Research Area A: “Skin immune barrier functions”
The focus of area A is to define the role of molecules and microbes challenging the skin immune system from outside and mainly deals with innate immune reactions.
A01 - The skin microbiome in resistance against Staphylococcus aureus colonization
How beneficial, ‘commensal’ skin bacteria can protect against Staphylococcus aureus colonization and how such processes can be exploited for preventive and therapeutic avenues e.g. in atopic dermatitis remains to be elucidated. We found the tripartite interaction of S. aureus, commensals, and the host to depend either on direct interaction e.g. via the novel microbiome-derived antibiotic lugdunin or on influencing skin defense mechanisms. We propose a comprehensive research program on the mechanisms of microbiome-mediated pathogen exclusion and on microbiome-host cell communication as a basis for innovative interventions in microbiome-associated skin diseases.
Principal investigators
A02 - Innate immune-mediated control of skin epithelial cell renewal and staphylococcal commensalism
The skin is colonized by a complex microbiota, including staphylococci. Our hypothesis is that staphylococci and, in particular S. aureus, provide essential signals to control the activity of mononuclear phagocytes and ILC3, thereby regulating epithelial function. We will interrogate S. aureus-derived factors and their regulatory machinery to understand why S. aureus is such a potent enhancer of skin ILC3 function, extend our analysis of the role of IL-22 on skin epithelial stem cells in the context of staphylococcal colonization, and analyse how immune system components (i.e., IL-22, IL-17A, IL-17F) may impact bacterial gene expression.
Principal investigators
A08 - Consequences of formyl-peptide receptor activation to the skin
Leukocytes sense formylated peptides via formyl-peptide receptors (FPRs). Staphylococcal skin commensals and pathogens secrete phenol-soluble modulin (PSM) peptides, strong agonists of FPR2. FPR2 is important for the recruitment of leukocytes in early infections with S. aureus in mice.
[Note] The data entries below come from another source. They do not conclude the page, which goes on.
(** ** What the invariant depends on *)
(** The dirty bits that are all set stay so. *)
Definition dirty_kept s s' : Prop := forall r, all_dirty s r -> all_dirty s' r.
Lemma quiet_dirty s s' : quiet s s' -> dirty_kept s s'.
Proof. intros [_ _ Hd] r. unfold all_dirty. by rewrite Hd. Qed.
Lemma phys_word_agree s s' adr : agree s s' -> host_mem s' = host_mem s -> phys_word s' adr = phys_word s adr.
Proof. intros Ha Hm. unfold phys_word. by rewrite (guest_bytes_agree _ _ _ _ Ha Hm). Qed.
Lemma target_same e s e' s' m a t : arm_feature e ARM_FEATURE_MPU = false -> mmu_view e' = mmu_view e -> agree s s' ->
  host_mem s' = host_mem s -> target e' s' m a t = target e s m a t.
Proof.
  intros HM Hv Ha Hh. unfold target. rewrite (translate_view _ e e') by done. apply translate_word. intros adr.
  by apply phys_word_agree.
Qed.
Lemma mem_ok_agree s s' : agree s s' -> mem_ok s -> mem_ok s'.
Proof.
  intros Ha [H1 H2 H3 H4 H5]. split; [apply Ha|by eapply backed_agree| | |].
  - intros n d. rewrite (agree_desc _ _ Ha). apply H3.
  - intros a p. rewrite (agree_view _ _ Ha). apply H4.
  - by rewrite (agree_zones _ _ Ha).
Qed.
(** Entries are judged by the targets, the addresses and the dirty bits. *)
Lemma serves_load_same e s e' s' m a te : target e' s' m a 0 = target e s m a 0 -> agree s s' ->
  serves_load e s m a te -> serves_load e' s' m a te.
Proof.
  intros Ht Ha (pa & prot & Hp & H). exists pa, prot. rewrite Ht. split; [done|].
  intros p. rewrite (agree_rptr _ _ _ _ Ha). apply H.
Qed.
Lemma serves_store_same e s e' s' m a te io : target e' s' m a 1 = target e s m a 1 -> agree s s' -> dirty_kept s s' ->
  serves_store e s m a te io -> serves_store e' s' m a te io.
Proof.
  intros Ht Ha Hd (pa & prot & Hp & H). exists pa, prot. rewrite Ht. split; [done|].
  intros p. rewrite (agree_rptr _ _ _ _ Ha), (agree_offset _ _ _ Ha). intros Hr.
  destruct (H p Hr) as (H1 & H2 & H3 & H4). split_and!; [done..|]. destruct H4 as [[H4 H5]|H4]; [left; auto|by right].
Qed.
Lemma tlb_inv_same e s e' s' : tlb_inv e s -> tlb_table e' = tlb_table e -> iotlb e' = iotlb e -> watchpoints e' = watchpoints e ->
  mmu_view e' = mmu_view e -> agree s s' -> dirty_kept s s' ->
  (forall m a t, fits 32 a -> target e' s' m a t = target e s m a t) -> tlb_inv e' s'.
Proof.
  intros [[D1 D2] Hm Hu HF Hw Hc] Ht Hi Hwp Hv Ha Hd Htg.
  split; [split; congruence|by eapply mem_ok_agree|by eapply view_mmu_ok| |congruence|].
  - injection Hv as E1 _. unfold arm_feature in *. by rewrite E1.
  - intros m i te io a. rewrite Ht, Hi. intros H1 H2 H3 H4. destruct (Hc _ _ _ _ _ H1 H2 H3 H4) as [HL HS]. split; intros Hp.
    + apply (serves_load_same e s); auto.
    + apply (serves_store_same e s); auto.
Qed.
(* ===== verification/ArmLoad.v ===== *)
(** * ArmLoad: loads through the TLB read the memory the page tables map

    A load of translated code fills the TLB where it has to and keeps it coherent; its result
    is the guest bytes at the translated address, or the data abort of the translation. *)
From S2P Require Import Prelude Physmem PhysPages PhysRam PhysZones PhysAccess PhysRw ArmCpu ArmModes ArmPsr ArmMmu ArmExc ArmEntry.
From S2P Require Import ArmWalk ArmTlb ArmTlbInv.
From stdpp Require Import sets.
#[local] Open Scope Z_scope.

Section loads.
  Context {D : Type} `{!Devices D} `{!TbCache D}.
  Implicit Types (e : CPUARMState) (s : machine D) (te : CPUTLBEntry).

(** The TLB has an entry for every access. *)
Lemma entry_exists e (s : machine D) mmu_idx a : tlb_inv e s -> 0 <= mmu_idx < 2 ->
  exists te io, rd2 (tlb_table e) mmu_idx (tlb_index a) = Some te /\ rd2 (iotlb e) mmu_idx (tlb_index a) = Some io.
Proof.
  intros Hinv Hm. destruct (ti_dims _ _ Hinv) as [D1 D2].
  destruct (rd2_Some 2 256 _ mmu_idx (tlb_index a) D1 Hm (tlb_index_bound a)) as [te Hte].
  destruct (rd2_Some 2 256 _ mmu_idx (tlb_index a) D2 Hm (tlb_index_bound a)) as [io Hio]. by exists te, io.
Qed.
(** The offset in the page is that of the translated address. *)
Lemma target_offset e s mmu_idx a t pa prot : mmu_ok e -> fits 32 a -> target e s mmu_idx a t = Translated pa prot ->
  pa mod 1024 = a mod 1024.
Proof.
  intros He Ha Ht. pose proof (translate_page (phys_word s) e a a t (user mmu_idx) He Ha Ha eq_refl) as Hmv.
  unfold target in Ht. rewrite Ht in Hmv. destruct Hmv as (_ & _ & Hx & _). by rewrite !land_low in Hx.
Qed.

(** One pass that finds the page in the TLB. *)
Lemma hit_wp E e s mmu_idx shift a te redo unaligned (Q : option Z -> CPUARMState * machine D -> Prop) :
  tlb_inv e s -> 0 <= mmu_idx < 2 -> fits 32 a -> 0 <= shift -> a mod 1024 + 2 ^ shift <= 1024 ->
  rd2 (tlb_table e) mmu_idx (tlb_index a) = Some te -> page_match a (addr_read te) = true ->
  (forall pa prot, target e s mmu_idx a 0 = Translated pa prot -> is_Some (rptr readable s pa) /\
     Q (Some (le_value (guest_bytes s pa (Z.to_nat (2 ^ shift))))) (e, s)) ->
  wp E (ld_pass false shift a mmu_idx redo unaligned) Q (e, s).
Proof.
  intros Hinv Hm Ha Hs Hlen Hte Hpm HQ. destruct (entry_exists e s mmu_idx a Hinv Hm) as (te' & io & Hte' & Hio).
  rewrite Hte in Hte'. injection Hte' as <-.
  destruct (ti_coherent _ _ Hinv _ _ _ _ _ Hte Hio Ha eq_refl) as [HL _]. destruct (HL Hpm) as (pa & prot & Ht & Hp).
  destruct (HQ _ _ Ht) as [[p Hp'] HQ']. destruct (Hp _ Hp') as [H0 Hadd].
  unfold ld_pass. wp_step. unfold get_entry. wp_step. apply wp_on_cpu. wp_step. eapply deref_wp; [exact Hte|].
  rewrite Hpm, H0. cbn [truth negb Z.eqb]. unfold spans_pages. rewrite Z.shiftl_mul_pow2, Z.mul_1_l, land_low by done.
  change TARGET_PAGE_SIZE with 1024. destruct (Z.geb_spec (a mod 1024 + 2 ^ shift - 1) 1024); [lia|].
  wp_step. apply wp_on_mem. unfold ram_read. wp_step. wp_step. rewrite Hadd.
  pose proof (target_offset _ _ _ _ _ _ _ (ti_mmu _ _ Hinv) Ha Ht) as Hpa.
  rewrite <- (guest_bytes_page s pa p); [exact HQ'|done|]. rewrite Z2Nat.id by (apply Z.pow_nonneg; lia). lia.
Qed.

(** What a load of 2^[shift] bytes at [a] gives. *)
Definition load_result e s (mmu_idx shift a : Z) (r : option Z) e' s' : Prop :=
  match target e s mmu_idx a 0 with
  | Translated pa _ => r = Some (le_value (guest_bytes s pa (Z.to_nat (2 ^ shift)))) /\ tlb_only e e'
  | Faulted code => r = None /\ e' = aborted 0 code a e
  end /\ tlb_inv e' s' /\ quiet s s'.

(** C20: a load inside a page, from any state of the TLB the emulator has kept coherent, is the
    load of the guest bytes at the address the page tables in memory give, or the data abort
    they give, with its status and address.  It fills the TLB if it has to and does it once,
    keeps it coherent, and changes nothing else. *)
Theorem load_through_tlb e s mmu_idx shift a fuel :
  tlb_inv e s -> fits 32 a -> 0 <= mmu_idx < 2 -> 0 <= shift -> a mod 1024 + 2 ^ shift <= 1024 ->
  walk_ok e s a -> (forall pa prot, target e s mmu_idx a 0 = Translated pa prot -> is_Some (rptr readable s pa)) ->
  exists r e' s', ld_mmu (S (S fuel)) false shift a mmu_idx (e, s) = Ok (r, (e', s')) /\ load_result e s mmu_idx shift a r e' s'.
Proof.
  intros Hinv Ha Hm Hs Hlen Hw Hram.
  assert (wp no_err (ld_mmu (S (S fuel)) false shift a mmu_idx)
    (fun r x => load_result e s mmu_idx shift a r x.1 x.2) (e, s)) as Hwp.
  { destruct (entry_exists e s mmu_idx a Hinv Hm) as (te & io & Hte & Hio).
    cbn [ld_mmu]. destruct (page_match a (addr_read te)) eqn:Hpm.
    - eapply hit_wp; [done..|]. intros pa prot Ht. split; [by eapply Hram|]. unfold load_result. rewrite Ht. cbn [fst snd].
      split; [split; [done|by destruct e]|]. split; [done|]. apply quiet_refl, (mem_ok_wf _ (ti_mem _ _ Hinv)).
    - unfold ld_pass at 1. wp_step. unfold get_entry. wp_step. apply wp_on_cpu. wp_step. eapply deref_wp; [exact Hte|].
      rewrite Hpm. wp_step. apply fill_wp; [done..|by left|]. unfold load_result. destruct (target e s mmu_idx a 0) as [pa prot|code] eqn:Ht.
      + split; [by eapply Hram|]. intros e' s' te' (Hi & Htl & Hq) Hte' Hpm' _. pose proof (q_agree _ _ Hq) as Hag.
        eapply hit_wp; [done..|by apply Hpm'|]. intros pa' prot' Ht'.
        rewrite (target_same e s) in Ht'; [|apply (ti_feature _ _ Hinv)|by apply tlb_only_view|done|apply Hq].
        rewrite Ht in Ht'. injection Ht' as <- <-. rewrite (agree_rptr _ _ _ _ Hag). split; [by eapply Hram|]. cbn [fst snd].
        by rewrite (guest_bytes_agree _ _ _ _ Hag (q_mem _ _ Hq)).
      + intros s' Hq Hi. wp_step. done. }
  apply wp_total_ex in Hwp as (r & [e' s'] & Hrun & Hres). by exists r, e', s'.
Qed.
End loads.

(** ** A program behind a page table *)
#[local] Existing Instance PhysRw.no_devices.
#[export] Instance no_tb_cache : TbCache unit := fun _ _ => mret tt.
(** The first word of memory is the section descriptor of the first mebibyte. *)
Definition with_contents {D} (h : Z -> Z) (z : list (list (option fn))) (s : machine D) : machine D :=
  s <| pmem := (pmem s) <| io_mem_write := z |> |> <| host_mem := h |>.
Lemma with_contents_ok {D} h z (s : machine D) : mem_wf s -> ram_backed s ->
  (forall n d, desc_at (pmem s) n = Some d -> fits 64 (phys_offset d)) -> (forall a p, ram_view (pmem s) a = Some p -> fits 64 p) ->
  (forall w, 0 <= w < 3 -> fn_at z 3 w = Some (notdirty_mem_write w)) -> mem_ok (with_contents h z s).
Proof. intros H1 H2 H3 H4 H5. split; [exact H1|exact H2|exact H3|exact H4|exact H5]. Qed.
Lemma with_contents_rptr {D} ok h z (s : machine D) a : rptr ok (with_contents h z s) a = rptr ok s a.
Proof. reflexivity. Qed.
Definition initial_zones : list (list (option fn)) := io_mem_write (default phys_init (exec io_mem_init phys_init)).
Definition paged_machine : machine unit :=
  with_contents (fun h => if h <? 0x10004 then Z.shiftr 0xc02 (8 * (h - 0x10000)) mod 256 else h mod 256) initial_zones sample.
Definition paged_cpu : CPUARMState :=
  section_cpu <| cp15 := (cp15 section_cpu) <| c2_base0 := 0 |> |>
    <| tlb_table := replicate 2 (replicate 256 s_cputlb_empty_entry) |> <| iotlb := replicate 2 (replicate 256 0) |>.
Lemma empty_dims {A} (x : A) : dims 2 256 (replicate 2 (replicate 256 x)).
Proof. split; [done|]. by repeat (apply Forall_cons; split). Qed.
Lemma rd2_replicate {A} (x y : A) i j : rd2 (replicate 2 (replicate 256 x)) i j = Some y -> y = x.
Proof.
  unfold rd2. destruct (rd _ i) as [row|] eqn:Hrow; [|discriminate].
  apply rd_lookup in Hrow as [_ Hrow]. apply lookup_replicate_1 in Hrow as [-> _]. cbn [mbind option_bind].
  intros [_ Hy]%rd_lookup. by apply lookup_replicate_1 in Hy as [-> _].
Qed.
Lemma empty_coherent {D} `{!Devices D} e (s : machine D) :
  tlb_table e = replicate 2 (replicate 256 s_cputlb_empty_entry) -> coherent e s.
Proof.
  intros Ht m i te io a. rewrite Ht. intros ->%rd2_replicate _ _ _. cbn [s_cputlb_empty_entry addr_read addr_write].
  by rewrite page_match_never.
Qed.
Lemma sample_descs n d : desc_at (pmem sample) n = Some d -> fits 64 (phys_offset d).
Proof.
  unfold desc_at, page_desc. generalize (page_index n). intros [i j].
  change (l1_phys_map (pmem sample)) with (Some sample_pages :: replicate 4095 None).
  destruct (rd _ _) as [o|] eqn:Ho; [|done]. destruct (rd_cons_replicate _ _ _ _ _ Ho) as [-> | ->]; [|done].
  cbn [mbind option_bind snd]. intros Hd. apply (rd_Forall (fun d => fits 64 (phys_offset d)) sample_pages _ _) in Hd; [done|].
  apply Forall_app. split; [|apply Forall_replicate; done]. repeat (apply Forall_cons; split; [done|]). done.
Qed.
Lemma sample_host a p : ram_view (pmem sample) a = Some p -> fits 64 p.
Proof.
  unfold ram_view. cbn -[holds]. destruct (holds a _) eqn:Hh; [|done]. cbn. intros [= <-].
  apply (holds_spec 4096 [mkBlock 0x10000 0 4096]) in Hh; [cbn in Hh; unfold fits; lia| |done|left].
  apply (tiles_cons 0x10000 4096 0 []); [apply tiles_nil|done|done].
Qed.
Lemma paged_inv : tlb_inv paged_cpu paged_machine.
Proof.
  split; [split; apply empty_dims| |split; [reflexivity..|discriminate]|reflexivity|reflexivity|by apply empty_coherent].
  apply with_contents_ok; [exact sample_wf|exact sample_backed|exact sample_descs|exact sample_host|]. intros w Hw. assert (w = 0 \/ w = 1 \/ w = 2) as [->|[->| ->]] by lia; vm_compute; reflexivity.
Qed.
Lemma paged_walk : walk_ok paged_cpu paged_machine 0x804.
Proof.
  intros adr Hin. assert (adr = 0) as ->.
  { replace (walk_reads (phys_word paged_machine) paged_cpu 0x804) with [0] in Hin by (vm_compute; reflexivity).
    apply elem_of_cons in Hin as [->|Hin]; [done|by apply elem_of_nil in Hin]. }
  exists 0x10000. unfold paged_machine. rewrite with_contents_rptr. apply ram_readable. exact (sample_rptr 0 ltac:(lia)).
Qed.
Lemma paged_target : target paged_cpu paged_machine 1 0x804 0 = Translated 0x804 READ_WRITE.
Proof. vm_compute. reflexivity. Qed.
Example load_through_tlb_witness : exists e' s',
  ld_mmu 2 false 2 0x804 1 (paged_cpu, paged_machine) = Ok (Some 0x07060504, (e', s')) /\ tlb_inv e' s' /\ tlb_only paged_cpu e'.
Proof.
  destruct (load_through_tlb paged_cpu paged_machine 1 2 0x804 0 paged_inv) as (r & e' & s' & Hrun & Hres & Hinv & _);
    [done|done|done|done|exact paged_walk| |].
  - intros pa prot. rewrite paged_target. intros [= <- _]. exists 0x10804. unfold paged_machine. rewrite with_contents_rptr.
    apply ram_readable. exact (sample_rptr 0x804 ltac:(lia)).
  - rewrite paged_target in Hres. destruct Hres as [-> Hres]. exists e', s'.
    split; [|split; [exact Hinv|exact Hres]]. rewrite Hrun. do 3 f_equal.
Defined.
(* ===== verification/ArmArith.v ===== *)
(** * ArmArith: integer arithmetic of the ARM instructions (target-arm/op_helper.c,
    helper.c, op_addsub.h)

    Helpers the translated code calls: arithmetic and shifts that set the condition flags,
    saturating arithmetic, which sets the sticky flag Q, and the ARMv6 instructions that
    add and subtract the halves or the bytes of a register in parallel.  Their reference is
    arithmetic on integers: a result is the exact one, wrapped, halved, or clamped to the
    range of the type. *)
From S2P Require Import Prelude HostUtils ArmCpu ArmModes.
#[local] Open Scope Z_scope.

(** The value of a w-bit word as a signed integer. *)
Definition sgn (w x : Z) : Z := let y := wrap w x in if y <? 2 ^ (w - 1) then y else y - 2 ^ w.

(** ** Flag-setting arithmetic (op_helper.c) *)
Definition SIGNBIT : Z := 0x80000000.
Definition SIGNBIT64 : Z := bit 63.
Definition set_QF : CPU unit := modify (fun e => e <| QF := 1 |>).
Definition set_flags (result cf vf : Z) : CPU unit :=
  modify (fun e => e <| NF := result |> <| ZF := result |> <| CF := cf |> <| VF := vf |>).
Definition set_CF (c : Z) : CPU unit := modify (fun e => e <| CF := c |>).
(** [-1] on uint32_t. *)
Definition all_ones : Z := 0xffffffff.

Definition add_cc (a b : Z) : CPU Z :=
  let result := wrap 32 (a + b) in
  set_flags result (Z.b2z (result <? a)) (Z.land (Z.lxor (Z.lxor a b) all_ones) (Z.lxor a result)) ;;
  mret result.
Definition adc_cc (a b : Z) : CPU Z :=
  e ← get;
  let '(result, cf) := if negb (truth (CF e)) then let r := wrap 32 (a + b) in (r, Z.b2z (r <? a))
    else let r := wrap 32 (a + b + 1) in (r, Z.b2z (r <=? a)) in
  set_flags result cf (Z.land (Z.lxor (Z.lxor a b) all_ones) (Z.lxor a result)) ;;
  mret result.
Definition sub_cc (a b : Z) : CPU Z :=
  let result := wrap 32 (a - b) in
  set_flags result (Z.b2z (b <=? a)) (Z.land (Z.lxor a b) (Z.lxor a result)) ;;
  mret result.
Definition sbc_cc (a b : Z) : CPU Z :=
  e ← get;
  let '(result, cf) := if negb (truth (CF e)) then (wrap 32 (a - b - 1), Z.b2z (b <? a))
    else (wrap 32 (a - b), Z.b2z (b <=? a)) in
  set_flags result cf (Z.land (Z.lxor a b) (Z.lxor a result)) ;;
  mret result.

(** ** Shifts by a register *)
Definition helper_shl (x i : Z) : Z := let shift := Z.land i 0xff in if 32 <=? shift then 0 else wrap 32 (Z.shiftl x shift).
Definition helper_shr (x i : Z) : Z := let shift := Z.land i 0xff in if 32 <=? shift then 0 else Z.shiftr x shift.
Definition helper_sar (x i : Z) : Z :=
  let shift := Z.land i 0xff in
  let shift := if 32 <=? shift then 31 else shift in
  wrap 32 (Z.shiftr (sgn 32 x) shift).
Definition shl_cc (x i : Z) : CPU Z :=
  let shift := Z.land i 0xff in
  if 32 <=? shift then
    set_CF (if shift =? 32 then Z.land x 1 else 0) ;; mret 0
  else if negb (shift =? 0) then
    set_CF (Z.land (Z.shiftr x (32 - shift)) 1) ;; mret (wrap 32 (Z.shiftl x shift))
  else mret x.
Definition shr_cc (x i : Z) : CPU Z :=
  let shift := Z.land i 0xff in
  if 32 <=? shift then
    set_CF (if shift =? 32 then Z.land (Z.shiftr x 31) 1 else 0) ;; mret 0
  else if negb (shift =? 0) then
    set_CF (Z.land (Z.shiftr x (shift - 1)) 1) ;; mret (Z.shiftr x shift)
  else mret x.
Definition sar_cc (x i : Z) : CPU Z :=
  let shift := Z.land i 0xff in
  if 32 <=? shift then
    set_CF (Z.land (Z.shiftr x 31) 1) ;; mret (wrap 32 (Z.shiftr (sgn 32 x) 31))
  else if negb (shift =? 0) then
    set_CF (Z.land (Z.shiftr x (shift - 1)) 1) ;; mret (wrap 32 (Z.shiftr (sgn 32 x) shift))
  else mret x.
Definition ror_cc (x i : Z) : CPU Z :=
  let shift1 := Z.land i 0xff in
  let shift := Z.land shift1 0x1f in
  if shift =? 0 then
    when (negb (shift1 =? 0)) (set_CF (Z.land (Z.shiftr x 31) 1)) ;; mret x
  else
    set_CF (Z.land (Z.shiftr x (shift - 1)) 1) ;;
    mret (Z.lor (Z.shiftr x shift) (wrap 32 (Z.shiftl x (32 - shift)))).

(** ** Saturating arithmetic (op_helper.c) *)
Definition add_setq (a b : Z) : CPU Z :=
  let res := wrap 32 (a + b) in
  when (truth (Z.land (Z.lxor res a) SIGNBIT) && negb (truth (Z.land (Z.lxor a b) SIGNBIT))) set_QF ;;
  mret res.
(** [~(((int32_t)a >> 31) ^ SIGNBIT)] *)
Definition limit_of (a : Z) : Z := not32 (Z.lxor (wrap 32 (Z.shiftr (sgn 32 a) 31)) SIGNBIT).
Definition add_saturate (a b : Z) : CPU Z :=
  let res := wrap 32 (a + b) in
  if truth (Z.land (Z.lxor res a) SIGNBIT) && negb (truth (Z.land (Z.lxor a b) SIGNBIT)) then
    set_QF ;; mret (limit_of a)
  else mret res.
Definition sub_saturate (a b : Z) : CPU Z :=
  let res := wrap 32 (a - b) in
  if truth (Z.land (Z.lxor res a) SIGNBIT) && truth (Z.land (Z.lxor a b) SIGNBIT) then
    set_QF ;; mret (limit_of a)
  else mret res.
(** The argument is an int32_t. *)
Definition double_saturate (val : Z) : CPU Z :=
  if 0x40000000 <=? val then set_QF ;; mret (not32 SIGNBIT)
  else if val <=? sgn 32 0xc0000000 then set_QF ;; mret SIGNBIT
  else mret (wrap 32 (Z.shiftl val 1)).
Definition add_usaturate (a b : Z) : CPU Z :=
  let res := wrap 32 (a + b) in
  if res <? a then set_QF ;; mret all_ones else mret res.
Definition sub_usaturate (a b : Z) : CPU Z :=
  let res := wrap 32 (a - b) in
  if a <? res then set_QF ;; mret 0 else mret res.
Definition do_ssat (val shift : Z) : CPU Z :=
  let top := Z.shiftr val shift in
  let mask := wrap 32 (wrap 32 (Z.shiftl 1 shift) - 1) in
  if 0 <? top then set_QF ;; mret mask
  else if top <? -1 then set_QF ;; mret (not32 mask)
  else mret (wrap 32 val).
Definition do_usat (val shift : Z) : CPU Z :=
  let max := wrap 32 (wrap 32 (Z.shiftl 1 shift) - 1) in
  if val <? 0 then set_QF ;; mret 0
  else if max <? wrap 32 val then set_QF ;; mret max
  else mret (wrap 32 val).
Definition ssat (x shift : Z) : CPU Z := do_ssat (sgn 32 x) shift.
Definition ssat16 (x shift : Z) : CPU Z :=
  l ← do_ssat (sgn 16 x) shift;
  h ← do_ssat (Z.shiftr (sgn 32 x) 16) shift;
  mret (Z.lor (wrap 16 l) (wrap 32 (Z.shiftl h 16))).
Definition usat (x shift : Z) : CPU Z := do_usat (sgn 32 x) shift.
Definition usat16 (x shift : Z) : CPU Z :=
  l ← do_usat (sgn 16 x) shift;
  h ← do_usat (Z.shiftr (sgn 32 x) 16) shift;
  mret (Z.lor (wrap 16 l) (wrap 32 (Z.shiftl h 16))).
Although FPR2 is expressed also on human keratinocytes and skin fibroblasts, nearly nothing is known about the consequence of FPR activation in these cells. Our aim is to elucidate the role of FPRs and FPR-activating ligands in the inflammatory responses and in signal transduction in primary keratinocytes and skin fibroblasts. We will use cell culture and mouse models of skin wound healing, infection and systemic sclerosis to assess the potential of FPRs as targets for the prevention or therapy of skin diseases.